Vuelto en sí, pálido, demacrado, ojeroso y con una tristeza que le salía por la mirada, Argantonio, ya más tranquilo, le dijo a Hiramish.

-Me quedaré aquí, necesito estar a solas frente al océano, en este espacio sin protocolo y sin lujos. No te preocupes, me encuentro bien, volveré en unos días. Quiero que regreses a Tarschich, y compruebes que se cumple el más majestuoso ceremonial en las honras fúnebres a Om-Gueba, y que se comienzan los trabajos para que el monumento que la albergue sea realmente grandioso. Ve, Hiramish.

 

 

Monje a la orilla del mar, óleo sobre lienzo, 1808 - 1810, Caspar David Friedrich, Antigua Galería Nacional, Berlín, De Caspar David Friedrich - KwEv_TMiJhn5kA — Google Arts & Culture, Dominio público, https://commons.wikimedia.org/w/index.php?curid=13266070

 

-Así lo haré, señor, pero te dejaré a dos criados de confianza que han venido conmigo, y si deseas llamarme te serán de utilidad.

Entre los hombres santos de la luz divina, se sentía diferente, triste y perdido, pero sosegado. Había acabado para él la alegría de vivir, aquel exultante estado continuo de saberse pleno por todos los dones que le rodeaban; él, el rey de Tarschich, el más grande de todo Occidente y de toda su dinastía, tenía arruinado el corazón y si miraba hacia su interior, solamente era capaz de ver un pozo negro sin fondo. 

 

 

Paisaje marino (Sidi Ferruch, 1919), óleo sobre lienzo, G. A. Rochegrosse, Museo Nacional del Prado, Madrid.



Marchaba cada amanecer, mientras los sacerdotes comenzaban con sus ofrendas matutinas, quemando perfumes ante el altar sagrado; él andaba por la playa interminable, descalzo, vestido con una túnica simple de tosco tejido, que los eremitas de la luz divina le habían proporcionado cuando llegó con la suya empapada y destrozada; regresaba al mediodía cansado, calado por el agua del mar y con los ojos orlados de un tono oscuro y profundo.

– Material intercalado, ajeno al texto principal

(** Nothing gathered later moves the next pass later. *)
Definition no_later (f f' : Fired) : Prop := (fired_next f' ≤ fired_next f)%Z.

Lemma fire_timer_gathered now f k t f' :
  gathered now f → fire_timer now f (k, t) = Ok f' →
  gathered now f' ∧ no_later f f' ∧ ((now < due t)%Z → (fired_next f' ≤ due t)%Z).
Proof.
  intros (H1 & H2 & H3 & H4). unfold fire_timer. destruct (_ && _) eqn:E.
  - apply andb_true_iff in E as [Ed%Z.leb_le Ep%N.ltb_lt]. unfold PAGE in Ep.
    destruct (proposal _ _ _ _) as [p|e] eqn:Ep'; [|done]. intros [= <-].
    apply proposal_shape in Ep' as (_ & Hk & _). unfold gathered, no_later. simpl.
    rewrite !len_snoc. split_and!; [lia|lia| |done|done|lia].
    apply Forall_app. split; [done|]. constructor; [|constructor]. rewrite Hk. simpl. eauto.
  - intros [= <-]. unfold gathered, no_later. simpl. split_and!; try done; lia.
Qed.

Ya volvía la luna de nuevo al firmamento, cuando Hiramish vino a pedirle que retornase a palacio, a la ciudad:

-La reina, los consejeros, los señores, los servidores, todos están inquietos por tu falta y te esperan ansiosos. Ya has calmado el primer dolor de tu herida, hora es, de que te entregues otra vez, a la tarea que te ha encomendado el destino. No puedes dejar de ser quien eres, Argantonio, rey de Tarschich. La muerte es voraz con los seres más amados, pero tu grandeza no se medirá por tus lágrimas, sino por los hechos de tu reinado.

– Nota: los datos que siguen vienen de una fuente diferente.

(* ===== verification/SchedulerReplay.v ===== *)
(** The scheduler's private state is a projection of the log: what the
    receipts and timer events say, however the state was lost or lags. *)
From stdpp Require Import base tactics countable option list strings sorting gmap.
From Stdlib Require Import ZArith NArith Lia Ascii.
From S2P Require Import Prelude Event Delivery Utf8 Json Host Imports Instance Plugin Scheduler SchedulerSpec.

Section replay.
Context {SL : SchedulerLibs} {SJ : SerdeJson} (instance_id : string).

(** ** What the log says *)

(** The receipt an event is. *)
Definition receipt_of (e : WitEvent) : option (string * option Schedule) :=
  if String.eqb (wit_event_type e) "schedule.updated"
     && String.eqb (principal_id (wit_actor e)) instance_id then
    match event_payload e with
    | Ok v =>
        match as_str (value_index v "id"), schedule_from_value (value_index v "schedule") with
        | Some id, Ok s => Some (id, s)
        | _, _ => None
        end
    | Err _ => None
    end
  else None.

Definition encoded (s : option Schedule) : option bytes :=
  s ≫= λ s, result_ok (schedule_to_vec s).

(** The stored schedule of an id, after an event. *)
Definition replay_schedule (id : string) (v : option bytes) (e : WitEvent) : option bytes :=
  match receipt_of e with
  | Some (id', s) => if String.eqb id id' then encoded s else v
  | None => v
  end.

(** The timer of a request, after an event: set by the request, gone when
    fired or when the actor that set it cancels it. *)
Definition replay_timer (r : string) (t : option Timer) (e : WitEvent) : option Timer :=
  match event_payload e with
  | Err _ => t
  | Ok v =>
      if String.eqb (wit_event_type e) "timer.set" then
        match as_i64 (value_index v "dueAtMs") with
        | Some due =>
            if String.eqb r (wit_event_id e)
            then Some (mkTimer (wit_event_id e) (principal_id (wit_actor e)) due) else t
        | None => t
        end
      else if String.eqb (wit_event_type e) "timer.cancel"
              || String.eqb (wit_event_type e) "timer.fired" then
        match as_str (value_index v "requestEventId") with
        | Some id =>
            if String.eqb r id
               && (String.eqb (wit_event_type e) "timer.fired"
                   || is_some_and t (λ t, String.eqb (owner t) (principal_id (wit_actor e))))
            then None else t
        | None => t
        end
      else t
  end.

(** ** The state *)

Definition apply_mutation (st : gmap string bytes) (m : Mutation) : gmap string bytes :=
  match m with
  | MutationSet key v => <[key := v]> st
  | MutationDelete key => delete key st
  end.
Definition apply_mutations (ms : list Mutation) (st : gmap string bytes) : gmap string bytes :=
  foldl apply_mutation st ms.

Definition timer_at (st : gmap string bytes) (r : string) : option Timer :=
  st !! timer_key r ≫= λ b, result_ok (timer_from_slice b).

(** The timers a page is read against are the stored ones. *)
Definition timers_loaded (timers : Timers) (st : gmap string bytes) : Prop :=
  fields_sorted timers = true ∧ ∀ r, map_get (timer_key r) timers = timer_at st r.

(** The codec of timers gives back what it wrote. *)
Definition timer_codec : Prop := ∀ t b, timer_to_vec t = Ok b → timer_from_slice b = Ok t.

(** *** Keys *)

Lemma key_kinds id r : schedule_key id ≠ timer_key r.
Proof. done. Qed.
Lemma schedule_key_inj a b : schedule_key a = schedule_key b → a = b.
Proof. apply append_inj_l. Qed.
Lemma timer_key_inj a b : timer_key a = timer_key b → a = b.
Proof. apply append_inj_l. Qed.
Lemma schedule_key_eqb a b : String.eqb (schedule_key a) (schedule_key b) = String.eqb a b.
Proof.
  destruct (String.eqb_spec a b) as [->|H]; [apply String.eqb_refl|].
  apply String.eqb_neq. by intros ?%schedule_key_inj.
Qed.
Lemma timer_key_eqb a b : String.eqb (timer_key a) (timer_key b) = String.eqb a b.
Proof.
  destruct (String.eqb_spec a b) as [->|H]; [apply String.eqb_refl|].
  apply String.eqb_neq. by intros ?%timer_key_inj.
Qed.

Le miraba sin interés, realmente parecía otro, pensó el maestro, ya no había en él, aquel brillo de juventud radiante, ni los ojos burlones un poco infantiles. Todo en sus maneras parecía más oscuro y lúgubre, desganado y maduro: cómo se volvía cuando le hablaban, el rictus de la boca, las ojeras moradas, el duro entrecejo, algunos cabellos blancos entre los rizos y las incipientes arrugas.

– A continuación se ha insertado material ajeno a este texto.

(* ===== verification/HttpSse.v ===== *)
(** Server-sent events as the HTTP host frames them: parsing what a server
    writes gives back the events, whatever chunks the body arrives in. *)
From stdpp Require Import base tactics option list strings gmap.
From Stdlib Require Import NArith Ascii Lia.
From S2P Require Import Prelude Event Net Blob Delivery EventStore Stores Utf8 HttpData HttpPolicy HttpBody.

Local Open Scope N_scope.

(** ** Writing events *)

(** One event: its name, when it has one, and the lines of its data. *)
Record SseEvent : Type := mkSseEvent { sse_name : option bytes; sse_lines : list bytes }.

(** The lines that write an event, without their endings. *)
Definition written_field (field value : bytes) : bytes := field ++ COLON :: SPACE :: value.
Definition written_lines (e : SseEvent) : list bytes :=
  match sse_name e with Some name => [written_field event_field name] | None => [] end
  ++ (written_field data_field <$> sse_lines e) ++ [[]].
Definition written (eol : bytes) (e : SseEvent) : bytes :=
  concat ((λ line, line ++ eol) <$> written_lines e).

(** The data of an event: its lines, joined. *)
Definition joined (lines : list bytes) : bytes :=
  match lines with
  | [] => []
  | line :: lines => line ++ concat ((λ l, LF :: l) <$> lines)
  end.

(** The lines of an event that are kept: those from the first that is not
    empty. *)
Fixpoint kept_lines (lines : list bytes) : list bytes :=
  match lines with
  | [] => []
  | line :: rest => match line with [] => kept_lines rest | _ => lines end
  end.

Definition event_kind (e : SseEvent) : string :=
  match sse_name e with Some name => str_of_bytes (Byte.to_N <$> name) | None => "message" end.

(** The frames that stand for an event: one with the lines that are kept, or
    none when every line is empty. *)
Definition frames_of (e : SseEvent) : list HttpFrame :=
  match kept_lines (sse_lines e) with
  | [] => []
  | lines => [mkHttpFrame (event_kind e) (joined lines)]
  end.

(** A line that can be written: it has no line feed, and its end is not taken
    for part of the line ending. *)
Definition plain_line (line : bytes) : Prop := (LF ∉ line) ∧ last line ≠ Some CR.

Definition event_wf (e : SseEvent) : Prop :=
  (∀ name, sse_name e = Some name → plain_line name ∧ is_Some (from_utf8 name)) ∧
  Forall plain_line (sse_lines e).

Definition line_ending (eol : bytes) : Prop := eol = [LF] ∨ eol = [CR; LF].

(** ** Lines *)

Lemma pop_snoc b line : pop_byte b (line ++ [b]) = line.
Proof. unfold pop_byte. rewrite last_snoc, bool_decide_true by done. apply removelast_last. Qed.

Lemma pop_other b line : last line ≠ Some b → pop_byte b line = line.
Proof.
  unfold pop_byte. destruct (last line) as [x|]; [|done]. intros Hx.
  rewrite bool_decide_false; [done|congruence].
Qed.

Lemma trim_written eol line : line_ending eol → last line ≠ Some CR →
  trim_line_ending (line ++ eol) = line.
Proof.
  intros [-> | ->] Hl; unfold trim_line_ending.
  - by rewrite pop_snoc, pop_other.
  - replace (line ++ [CR; LF]) with ((line ++ [CR]) ++ [LF]) by by rewrite <- app_assoc.
    by rewrite !pop_snoc.
Qed.

Lemma split_lines_cons line rest : LF ∉ line →
  split_lines (line ++ LF :: rest) = ((line ++ [LF]) :: (split_lines rest).1, (split_lines rest).2).
Proof.
  induction line as [|b line IH]; intros Hl; cbn [split_lines app].
  - destruct (split_lines rest). by rewrite bool_decide_true.
  - rewrite IH by set_solver. rewrite bool_decide_false by set_solver. done.
Qed.

Lemma split_written eol lines : line_ending eol → Forall (λ line, LF ∉ line) lines →
  split_lines (concat ((λ line, line ++ eol) <$> lines)) = ((λ line, line ++ eol) <$> lines, []).
Proof.
  intros He Hl. induction Hl as [|line lines Hno _ IH]; [done|]. csimpl.
  assert (∃ cr, eol = cr ++ [LF] ∧ LF ∉ cr) as (cr & -> & Hcr).
  { destruct He as [-> | ->]; [exists []|exists [CR]]; split; try done; [by apply not_elem_of_nil|].
    by intros ?%list_elem_of_singleton. }
  set (rest := concat _) in *.
  replace ((line ++ cr ++ [LF]) ++ rest) with ((line ++ cr) ++ LF :: rest) by by rewrite <- !app_assoc.
  rewrite split_lines_cons by set_solver. rewrite IH. cbn [fst snd]. by rewrite !app_assoc.
Qed.

(** ** Parsing *)

Section parse.
Context (eol : bytes) (Heol : line_ending eol) (failure : option string) (maximum : N).

(** The limits are not met on the way. *)
Definition room (n : N) (lines : list bytes) : Prop :=
  n + len (concat ((λ line, line ++ eol) <$> lines)) ≤ N.min maximum u64_max.

Lemma room_cons n line lines : room n (line :: lines) →
  n + len (line ++ eol) ≤ N.min maximum u64_max ∧ room (n + len (line ++ eol)) lines.
Proof. unfold room. csimpl. rewrite len_app. lia. Qed.

Abbreviation go lines rs event data n :=
  (parse_sse_go (((λ line, line ++ eol) <$> lines) ++ rs) failure maximum event data n).

Lemma parse_line line lines rs event data n : last line ≠ Some CR → room n (line :: lines) →
  go (line :: lines) rs event data n =
  let n := n + len (line ++ eol) in
  match line with
  | [] =>
      let '(frames, fin) := go lines rs "message" [] n in
      (emit_sse_frame event data ++ frames, fin)
  | first :: _ =>
      if bool_decide (first = COLON) then go lines rs event data n
      else match sse_field line event_field with
           | Some value =>
               match from_utf8 value with
               | Some event => go lines rs event data n
               | None => ([], Err (HttpInvalid "SSE event name is not UTF-8"))
               end
           | None =>
               match sse_field line data_field with
               | Some value =>
                   go lines rs event ((match data with [] => [] | _ => data ++ [LF] end) ++ value) n
               | None => go lines rs event data n
               end
           end
  end.
Proof using Heol.
  intros Hcr [Hn _]%room_cons. rewrite fmap_cons. cbn [parse_sse_go app]. unfold checked_add_u64.
  rewrite (proj2 (N.leb_le _ _)) by lia. rewrite (proj2 (N.ltb_ge _ _)) by lia.
  by rewrite trim_written.
Qed.

Lemma last_written field value b : last (field ++ COLON :: SPACE :: value) = Some b → b ≠ SPACE →
  last value = Some b.
Proof.
  intros Hl Hb. destruct value as [|v value _] using rev_ind.
  - change (field ++ [COLON; SPACE]) with (field ++ [COLON] ++ [SPACE]) in Hl.
    rewrite app_assoc, last_snoc in Hl. congruence.
  - rewrite last_snoc. change (COLON :: SPACE :: value ++ [v]) with ((COLON :: SPACE :: value) ++ [v]) in Hl.
    by rewrite app_assoc, last_snoc in Hl.
Qed.

Lemma written_plain field value : last value ≠ Some CR → last (written_field field value) ≠ Some CR.
Proof. intros Hv Hl. by apply last_written in Hl. Qed.

Lemma parse_data value lines rs event data n : last value ≠ Some CR →
  room n (written_field data_field value :: lines) →
  go (written_field data_field value :: lines) rs event data n =
  go lines rs event ((match data with [] => [] | _ => data ++ [LF] end) ++ value)
    (n + len (written_field data_field value ++ eol)).
Proof using Heol. intros Hv Hr. rewrite parse_line; [reflexivity|by apply written_plain|done]. Qed.

Lemma parse_name name text lines rs event data n : last name ≠ Some CR → from_utf8 name = Some text →
  room n (written_field event_field name :: lines) →
  go (written_field event_field name :: lines) rs event data n =
  go lines rs text data (n + len (written_field event_field name ++ eol)).
Proof using Heol.
  intros Hv Ht Hr. rewrite parse_line; [|by apply written_plain|done].
  trans (match from_utf8 name with
         | Some event => go lines rs event data (n + len (written_field event_field name ++ eol))
         | None => ([], Err (HttpInvalid "SSE event name is not UTF-8"))
         end); [reflexivity|by rewrite Ht].
Qed.

Lemma parse_blank lines rs event data n : room n ([] :: lines) →
  go ([] :: lines) rs event data n =
  let '(frames, fin) := go lines rs "message" [] (n + len eol) in
  (emit_sse_frame event data ++ frames, fin).
Proof using Heol. intros Hr. by rewrite parse_line. Qed.

(** What the data lines leave in the buffer. *)
Definition push_data (data value : bytes) : bytes :=
  (match data with [] => [] | _ => data ++ [LF] end) ++ value.

Lemma parse_more ls : ∀ lines rs event data n, Forall plain_line ls →
  room n ((written_field data_field <$> ls) ++ lines) →
  go ((written_field data_field <$> ls) ++ lines) rs event data n =
  go lines rs event (foldl push_data data ls)
    (n + len (concat ((λ line, line ++ eol) <$> (written_field data_field <$> ls)))).
Proof using Heol.
  induction ls as [|l ls IH]; intros lines rs event data n Hl Hr.
  { csimpl. unfold len. simpl. by rewrite N.add_0_r. }
  apply Forall_cons in Hl as [[_ Hl] Hls].
  rewrite (fmap_cons (written_field data_field)) in *. rewrite <- app_comm_cons in *.
  rewrite parse_data; [|done..]. rewrite !fmap_cons. cbn [concat foldl].
  apply room_cons in Hr as [_ Hr]. rewrite IH; [|done..]. f_equal. rewrite !len_app. lia.
Qed.

Lemma push_joined ls data : data ≠ [] → foldl push_data data ls = data ++ concat ((λ l, LF :: l) <$> ls).
Proof.
  revert data. induction ls as [|l ls IH]; intros data Hd; csimpl; [by rewrite app_nil_r|].
  destruct data as [|d data]; [done|]. rewrite IH by done. unfold push_data. by rewrite <- !app_assoc.
Qed.

Lemma emit_lines kind ls :
  emit_sse_frame kind (foldl push_data [] ls) =
  match kept_lines ls with [] => [] | lines => [mkHttpFrame kind (joined lines)] end.
Proof.
  induction ls as [|l ls IH]; [done|]. cbn [foldl kept_lines]. destruct l as [|b l]; [exact IH|].
  rewrite push_joined by done. done.
Qed.

(** One event. *)
Lemma parse_event e lines rs n : event_wf e → room n (written_lines e ++ lines) →
  go (written_lines e ++ lines) rs "message" [] n =
  let '(frames, fin) := go lines rs "message" [] (n + len (written eol e)) in (frames_of e ++ frames, fin).
Proof using Heol.
  intros (Hname & Hall) Hr. destruct e as [name ls]. cbn [sse_lines sse_name] in *.
  assert (∀ kind n', room n' ((written_field data_field <$> ls) ++ [] :: lines) →
    go ((written_field data_field <$> ls) ++ [] :: lines) rs kind [] n' =
    let '(frames, fin) := go lines rs "message" []
      (n' + len (concat ((λ line, line ++ eol) <$> ((written_field data_field <$> ls) ++ [[]])))) in
    (match kept_lines ls with [] => [] | lines => [mkHttpFrame kind (joined lines)] end ++ frames, fin)) as Hdata.
  { intros kind n' Hr'. rewrite parse_more by done. rewrite parse_blank.
    - rewrite emit_lines.
      match goal with
      | |- (let '(_, _) := parse_sse_go _ _ _ _ _ ?a in _) = (let '(_, _) := parse_sse_go _ _ _ _ _ ?b in _) =>
          replace b with a; [done|]
      end.
      rewrite (fmap_app (λ line0, line0 ++ eol)), concat_app, fmap_cons, fmap_nil. cbn [concat].
      rewrite app_nil_l, app_nil_r, !len_app. lia.
    - unfold room in *. rewrite (fmap_app (λ line0, line0 ++ eol)), concat_app in Hr'. rewrite !len_app in *. lia. }
  unfold written, written_lines, frames_of, event_kind in *. cbn [sse_lines sse_name] in *.
  destruct name as [name|].
  - destruct (Hname name eq_refl) as [[_ Hcr] [text Htext]].
    rewrite <- !app_assoc in *. cbn [app] in *. rewrite parse_name with (text := text); [|done..].
    apply room_cons in Hr as [_ Hr]. rewrite Hdata by done. rewrite (fmap_cons _ (written_field event_field name)).
    cbn [concat]. rewrite (len_app (written_field event_field name ++ eol)), N.add_assoc.
    destruct (go lines rs "message" [] _) as [frames fin].
    unfold from_utf8 in Htext. case_bool_decide; [|done]. by injection Htext as ->.
  - rewrite <- !app_assoc in *. cbn [app] in *. by rewrite Hdata.
Qed.
End parse.

(** ** Round trip *)

Lemma concat_written eol es :
  concat (written eol <$> es) = concat ((λ line, line ++ eol) <$> concat (written_lines <$> es)).
Proof. induction es as [|e es IH]; [done|]. csimpl. by rewrite fmap_app, concat_app, IH. Qed.

Lemma written_line_lf field value : LF ∉ field → LF ∉ value → LF ∉ written_field field value.
Proof.
  intros Hf Hv. unfold written_field. rewrite elem_of_app, !elem_of_cons. by intros [?|[?|[?|?]]].
Qed.

Lemma written_lines_lf e : event_wf e → Forall (λ line, LF ∉ line) (written_lines e).
Proof.
  intros (Hname & Hall). unfold written_lines. rewrite !Forall_app. split_and!.
  - destruct (sse_name e) as [name|]; [|done]. destruct (Hname name eq_refl) as [[Hn _] _].
    constructor; [|done]. apply written_line_lf; [by apply (bool_decide_unpack _)|done].
  - apply Forall_fmap. eapply Forall_impl; [exact Hall|]. intros line [Hl _].
    apply written_line_lf; [by apply (bool_decide_unpack _)|done].
  - constructor; [by apply not_elem_of_nil|done].
Qed.

Lemma all_lines_lf es : Forall event_wf es →
  Forall (λ line, LF ∉ line) (concat (written_lines <$> es)).
Proof.
  induction 1 as [|e es Hw _ IH]; [done|]. csimpl. apply Forall_app.
  split; [by apply written_lines_lf|done].
Qed.

Lemma parse_events eol maximum es : line_ending eol → Forall event_wf es → ∀ n,
  room eol maximum n (concat (written_lines <$> es)) →
  parse_sse_go ((λ line, line ++ eol) <$> concat (written_lines <$> es)) None maximum "message" [] n
  = (flat_map frames_of es, Ok tt).
Proof.
  intros He Hwf. induction Hwf as [|e es Hw _ IH]; intros n Hr; [done|].
  rewrite !fmap_cons in *. cbn [concat] in *.
  pose proof (parse_event eol He None maximum e (concat (written_lines <$> es)) [] n Hw Hr) as Hp.
  rewrite !app_nil_r in Hp. rewrite Hp, IH; [done|].
  unfold room in *. rewrite (fmap_app (λ line, line ++ eol)), concat_app in Hr.
  fold (written eol e) in Hr. rewrite len_app in Hr. lia.
Qed.

(** (C23) Server-sent events come back as they were written, but for empty data
    lines at their start.  Let a server write a sequence of events, each with
    an optional UTF-8 name and any number of data lines (a line has no line
    feed and does not end with a carriage return), with line feeds or carriage
    return and line feed as line endings, and let the body arrive whole, in
    any chunks, and within the grant: the worker hands over, in order and
    without an error, one frame per event that has a data line that is not
    empty, with the event's name ([message] when it has none) and its lines
    from the first that is not empty, joined by line feeds; an event without
    such a line gives no frame. *)
Theorem sse_roundtrip eol es response maximum
    (Heol : line_ending eol)
    (Hevents : Forall event_wf es)
    (Hbody : concat (chunks response) = concat (written eol <$> es))
    (Hends : failure response = None)
    (Hsize : len (concat (chunks response)) ≤ N.min maximum u64_max) :
  parse_sse response maximum = (flat_map frames_of es, Ok tt).
Proof.
  unfold parse_sse, sse_reads. rewrite Hends, Hbody, concat_written.
  rewrite split_written; [|done|].
  - apply parse_events; [done..|]. unfold room. rewrite <- concat_written, <- Hbody. lia.
  - by apply all_lines_lf.
Qed.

-Todo pasa, mi señor, estate seguro de ello, y este dolor infinito que ha cambiado tu aspecto, se alejará de ti dentro de unas lunas; mientras tanto sigue adelante, en palacio te aguardan tus responsabilidades de monarca.

Por toda respuesta, Argantonio dijo:

-Manda preparar los caballos, volvemos a Tarschich.